Task details: Starting with the first line and ending with the one that holds "replace (0 <? x)", retype the entries exactly.

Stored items
Lemma plain_transfer_events :
  analyze default_analyzer_config tx
  = Ok [SolTransferEvent false
          {| ae_account := sender; ae_amount := BigInt_toString (x + tx_fee tx);
             ae_signature := tx_signature tx; ae_timestamp := tx_blockTime tx |};
        SolTransferEvent true
          {| ae_account := receiver; ae_amount := BigInt_toString x;
             ae_signature := tx_signature tx; ae_timestamp := tx_blockTime tx |}].
Proof.
  unfold analyze, analyzeSplTokenBalanceChanges, allAccountIndices.
  rewrite no_token_before, no_token_after. cbn [map app distinct fold_left map_throwing bind].
  cbn [default_analyzer_config traceTemporaryAccounts present flat_map map_throwing bind].
  rewrite app_nil_r. f_equal.
  unfold analyzeSolBalanceChanges, solBalanceChanges.
  rewrite before, after. cbn [List.length Nat.max seq flat_map balanceAt nth app].
  unfold accountKey. rewrite keys. cbn [nth].
  unfold Number_sub.
  replace (a - x - tx_fee tx - a) with (- (x + tx_fee tx)) by lia.
  replace (b + x - b) with x by lia.
  rewrite !round_f64_exact by lia.
  replace (- (x + tx_fee tx) =? 0) with false by (symmetry; apply Z.eqb_neq; lia).
  replace (x =? 0) with false by (symmetry; apply Z.eqb_neq; lia).
  cbn [negb app default_analyzer_config includeFeeChanges minBalanceChange].
  unfold filterFeeChanges. cbn [filter bc_change].
  replace (- (x + tx_fee tx) =? - tx_fee tx) with false by (symmetry; apply Z.eqb_neq; lia).
  replace (x =? - tx_fee tx) with false by (symmetry; apply Z.eqb_neq; lia).
  cbn [List.length Z.of_nat Z.eqb flat_map bc_change bc_account app].
  change (parseInt10 "0") with (Some 0). cbn [Number_geb].
  replace (0 <=? Z.abs (- (x + tx_fee tx))) with true by (symmetry; apply Z.leb_le; lia).
  replace (0 <=? Z.abs x) with true by (symmetry; apply Z.leb_le; lia).
  replace (0 <? - (x + tx_fee tx)) with false by (symmetry; apply Z.ltb_ge; lia).
  replace (0 <? x) with true by (symmetry; apply Z.ltb_lt; lia).
  replace (Z.abs (- (x + tx_fee tx))) with (x + tx_fee tx) by lia.
  replace (Z.abs x) with x by lia.
  rewrite !Integer_toString_exact by lia.
  reflexivity.
Qed.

Task result:
Lemma plain_transfer_events :
  analyze default_analyzer_config tx
  = Ok [SolTransferEvent false
          {| ae_account := sender; ae_amount := BigInt_toString (x + tx_fee tx);
             ae_signature := tx_signature tx; ae_timestamp := tx_blockTime tx |};
        SolTransferEvent true
          {| ae_account := receiver; ae_amount := BigInt_toString x;
             ae_signature := tx_signature tx; ae_timestamp := tx_blockTime tx |}].
Proof.
  unfold analyze, analyzeSplTokenBalanceChanges, allAccountIndices.
  rewrite no_token_before, no_token_after. cbn [map app distinct fold_left map_throwing bind].
  cbn [default_analyzer_config traceTemporaryAccounts present flat_map map_throwing bind].
  rewrite app_nil_r. f_equal.
  unfold analyzeSolBalanceChanges, solBalanceChanges.
  rewrite before, after. cbn [List.length Nat.max seq flat_map balanceAt nth app].
  unfold accountKey. rewrite keys. cbn [nth].
  unfold Number_sub.
  replace (a - x - tx_fee tx - a) with (- (x + tx_fee tx)) by lia.
  replace (b + x - b) with x by lia.
  rewrite !round_f64_exact by lia.
  replace (- (x + tx_fee tx) =? 0) with false by (symmetry; apply Z.eqb_neq; lia).
  replace (x =? 0) with false by (symmetry; apply Z.eqb_neq; lia).
  cbn [negb app default_analyzer_config includeFeeChanges minBalanceChange].
  unfold filterFeeChanges. cbn [filter bc_change].
  replace (- (x + tx_fee tx) =? - tx_fee tx) with false by (symmetry; apply Z.eqb_neq; lia).
  replace (x =? - tx_fee tx) with false by (symmetry; apply Z.eqb_neq; lia).
  cbn [List.length Z.of_nat Z.eqb flat_map bc_change bc_account app].
  change (parseInt10 "0") with (Some 0). cbn [Number_geb].
  replace (0 <=? Z.abs (- (x + tx_fee tx))) with true by (symmetry; apply Z.leb_le; lia).
  replace (0 <=? Z.abs x) with true by (symmetry; apply Z.leb_le; lia).
  replace (0 <? - (x + tx_fee tx)) with false by (symmetry; apply Z.ltb_ge; lia).
  replace (0 <? x) with true by (symmetry; apply Z.ltb_lt; lia).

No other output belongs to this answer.